__EXERCISE REQUIREMENTS__. Whenever the string "eapply" turns up in a line below, that line should be copied.

MATERIAL TO PROCESS Start Marker

(** X7. When [populateDownloadLinks] returns, its result is the list it was
    given followed by the appended entries. It appends at most one entry for
    each pair of a candidate with an identifier and a lookup, and each
    appended entry is the download link of such a pair whose candidate is
    healthy, built from the map's own entry for the identifier, which is not
    marked cached, or, when the map has no own entry and the identifier is
    the name of a member of [Object.prototype], from that member, which has
    no url. *)
Theorem populateDownloadLinks_appends `{External} streams mochResults config out :
  populateDownloadLinks streams mochResults config = Returns out →
  ∃ pushed,
    out = streams ++ pushed
    ∧ length pushed ≤ length (torrentStreams streams) * length mochResults
    ∧ ∀ link, link ∈ pushed →
        ∃ stream mochResult entry,
          stream ∈ torrentStreams streams
          ∧ mochResult ∈ mochResults
          ∧ (MochLookup.mochStreams mochResult !! interpolate (Stream.infoHash stream)
             = Some entry
             ∨ (MochLookup.mochStreams mochResult
                !! interpolate (Stream.infoHash stream) = None
                ∧ interpolate (Stream.infoHash stream) ∈ Object_prototype
                ∧ entry = {| CachedEntry.cached := false; CachedEntry.url := None |}))
          ∧ CachedEntry.cached entry = false
          ∧ isHealthyStreamForDebrid (seededStreams streams) stream = true
          ∧ link = downloadLink stream (MochLookup.moch mochResult) entry config.
Proof.
  unfold populateDownloadLinks.
  destruct (mapM _ (torrentStreams streams)) as [yss|] eqn:Hm; [|discriminate].
  cbn. intros [= <-]. eexists. split; [reflexivity|].
  apply mapM_Completion_Forall2 in Hm. split.
  - etrans; [apply length_omap_id|].
    induction Hm as [|s ys l yss Hs _ IH]; [done|].
    change (mjoin (ys :: yss)) with (ys ++ mjoin yss).
    rewrite length_app. cbn [length].
    apply mapM_Completion_Forall2, Forall2_length in Hs.
    rewrite Nat.mul_succ_l. lia.
  - intros link Hlink.
    apply list_elem_of_omap in Hlink as (o & Ho & Hid). cbn in Hid. subst o.
    apply list_elem_of_join in Ho as (ys & Ho & Hys).
    apply list_elem_of_lookup in Hys as [i Hi].
    destruct (Forall2_lookup_r _ _ _ _ _ Hm Hi) as (s & Hs & Hf).
    apply mapM_Completion_Forall2 in Hf.
    apply list_elem_of_lookup in Ho as [j Hj].
    destruct (Forall2_lookup_r _ _ _ _ _ Hf Hj) as (r & Hr & Hp).
    apply pushDownloadLink_Some in Hp as (e & He & Hc & Hh & ->).
    exists s, r, e. split; [by eapply list_elem_of_lookup_2|].
    split; [by eapply list_elem_of_lookup_2|]. split; [|done].
    destruct (mochStreams_get_cases (MochLookup.mochStreams r)
                (interpolate (Stream.infoHash s))) as [[Hget _]|(Hnone & Hinh & Hget)];
      rewrite Hget in He.
    + by left.
    + right. split; [done|]. split; [by apply bool_decide_eq_true in Hinh|].
      by injection He as <-.
Qed.

Lemma populateDownloadLinks_appends_witness :
  ∃ pushed,
    [direct; movie] ++ [@downloadLink extAllCached movie RealDebrid rdUncachedEntry rdOnly]
    = [direct; movie] ++ pushed
    ∧ length pushed ≤ length (torrentStreams [direct; movie]) * length [rdLookup false]
    ∧ ∀ link, link ∈ pushed →
        ∃ stream mochResult entry,
          stream ∈ torrentStreams [direct; movie]
          ∧ mochResult ∈ [rdLookup false]
          ∧ (MochLookup.mochStreams mochResult !! interpolate (Stream.infoHash stream)
             = Some entry
             ∨ (MochLookup.mochStreams mochResult
                !! interpolate (Stream.infoHash stream) = None
                ∧ interpolate (Stream.infoHash stream) ∈ Object_prototype
                ∧ entry = {| CachedEntry.cached := false; CachedEntry.url := None |}))
          ∧ CachedEntry.cached entry = false
          ∧ isHealthyStreamForDebrid (seededStreams [direct; movie]) stream = true
          ∧ link = @downloadLink extAllCached stream (MochLookup.moch mochResult)
                     entry rdOnly.
Proof.
  apply (@populateDownloadLinks_appends extAllCached [direct; movie]
           [rdLookup false] rdOnly).
  vm_compute. reflexivity.
Defined.

(** A candidate whose identifier is "toString" and a provider that answers
    with the empty map: the inherited [toString] stands for the entry, and a
    download link with the url part "undefined" is appended. *)
Example populateDownloadLinks_inherited :
  @populateDownloadLinks extNoEntries [toStringMovie]
    [{| MochLookup.moch := RealDebrid; MochLookup.mochStreams := ∅ |}] rdOnly
  = Returns [toStringMovie;
             {| Stream.infoHash := None;
                Stream.name := lit "[RD download] Movie";
                Stream.title := lit "Movie 1GB";
                Stream.url := Some (lit "http://host/realdebrid/undefined/Movie.mkv");
                Stream.behaviorHints := None |}].
Proof. vm_compute. reflexivity. Qed.

(** X8. Past the fast path and with torrent links not included, every
    stream that [applyMochs] returns carries a non-empty url, be it a
    placeholder, a cached link, a download link or a candidate. *)
Theorem applyMochs_returns_urls `{External} TOKEN_BLACKLIST streams config out :
  streams ≠ [] →
  truthy (hasMochConfigured (Some config)) = true →
  includeTorrentLinks config = false →
  (applyMochs TOKEN_BLACKLIST (Some streams) (Some config)).2 = Returns (Some out) →
  ∀ stream, stream ∈ out → truthy (Stream.url stream) = true.
Proof.
  intros Hss Hcfg Hinc Hout stream Hin.
  pose proof (applyMochs_Returns_own _ _ _ _ Hss Hcfg Hout) as Hown.
  rewrite applyMochs_slow in Hout by done. cbn [snd] in Hout.
  rewrite processMochResults_collected in Hout. cbn zeta in Hout.
  destruct (0 <? length _)%nat.
  - injection Hout as <-.
    apply list_elem_of_fmap in Hin as (m & -> & _). apply placeholder_url.
  - rewrite Hinc in Hout.
    destruct (if excludeDownloadLinks config then _ else _) as [rs|];
      [|discriminate Hout].
    cbn in Hout. injection Hout as <-.
    by apply list_elem_of_In, filter_In in Hin as [_ Hin].
Qed.

Lemma applyMochs_returns_urls_witness :
  truthy (Stream.url (@cachedLink extAllCached movie RealDebrid rdEntry rdThenPm))
  = true.
Proof.
  apply (@applyMochs_returns_urls extAllCached [] [movie] rdThenPm
           [@cachedLink extAllCached movie RealDebrid rdEntry rdThenPm]).
  - discriminate.
  - reflexivity.
  - reflexivity.
  - vm_compute. reflexivity.
  - apply list_elem_of_here.
Defined.

(** X9. Past the fast path and for a configuration none of whose keys names
    a member of [Object.prototype], when no provider considered yields a
    classified error or a lookup map (each call was rejected with an
    unclassified error, or resolved with nothing), [applyMochs] returns the
    candidates themselves, all of them if torrent links are included and
    those with a url otherwise: no placeholder, no link, no error. *)
Theorem applyMochs_unclassified_failures `{External} TOKEN_BLACKLIST streams config :
  streams ≠ [] →
  truthy (hasMochConfigured (Some config)) = true →
  inheritedKeys config = [] →
  (∀ moch, moch ∈ registeredMochs config →
     classified (mochError TOKEN_BLACKLIST streams config moch) = false
     ∧ MochResult.mochStreams (mochResult TOKEN_BLACKLIST streams config moch) = None) →
  (applyMochs TOKEN_BLACKLIST (Some streams) (Some config)).2
  = Returns (Some (if includeTorrentLinks config then streams
                   else List.filter (fun stream => truthy (Stream.url stream))
                          streams)).
Proof.
  intros Hss Hcfg Hown Hall.
  rewrite applyMochs_slow by done. cbn [snd].
  assert (failingMochs TOKEN_BLACKLIST streams config = []) as Hfail.
  { unfold failingMochs.
    induction (registeredMochs config) as [|m l IH]; [done|].
    cbn [List.filter]. destruct (Hall m) as [-> _]; [apply list_elem_of_here|].
    apply IH. intros m' Hm'. apply Hall. by apply list_elem_of_further. }
  rewrite processMochResults_merging by done. cbn zeta.
  assert (omap lookupOf
            (mochResult TOKEN_BLACKLIST streams config <$> registeredMochs config)
          = []) as ->.
  { induction (registeredMochs config) as [|m l IH]; [done|].
    cbn [fmap list_fmap omap list_omap]. unfold lookupOf at 1.
    destruct (Hall m) as [_ ->]; [apply list_elem_of_here|]. cbn.
    apply IH. intros m' Hm'. apply Hall. by apply list_elem_of_further. }
  cbn [cachedStreams fold_left]. rewrite populateDownloadLinks_nil.
  by destruct (excludeDownloadLinks config).
Qed.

MATERIAL TO PROCESS End Marker

__RESPONSE AREA__.
    exists s, r, e. split; [by eapply list_elem_of_lookup_2|].
    split; [by eapply list_elem_of_lookup_2|]. split; [|done].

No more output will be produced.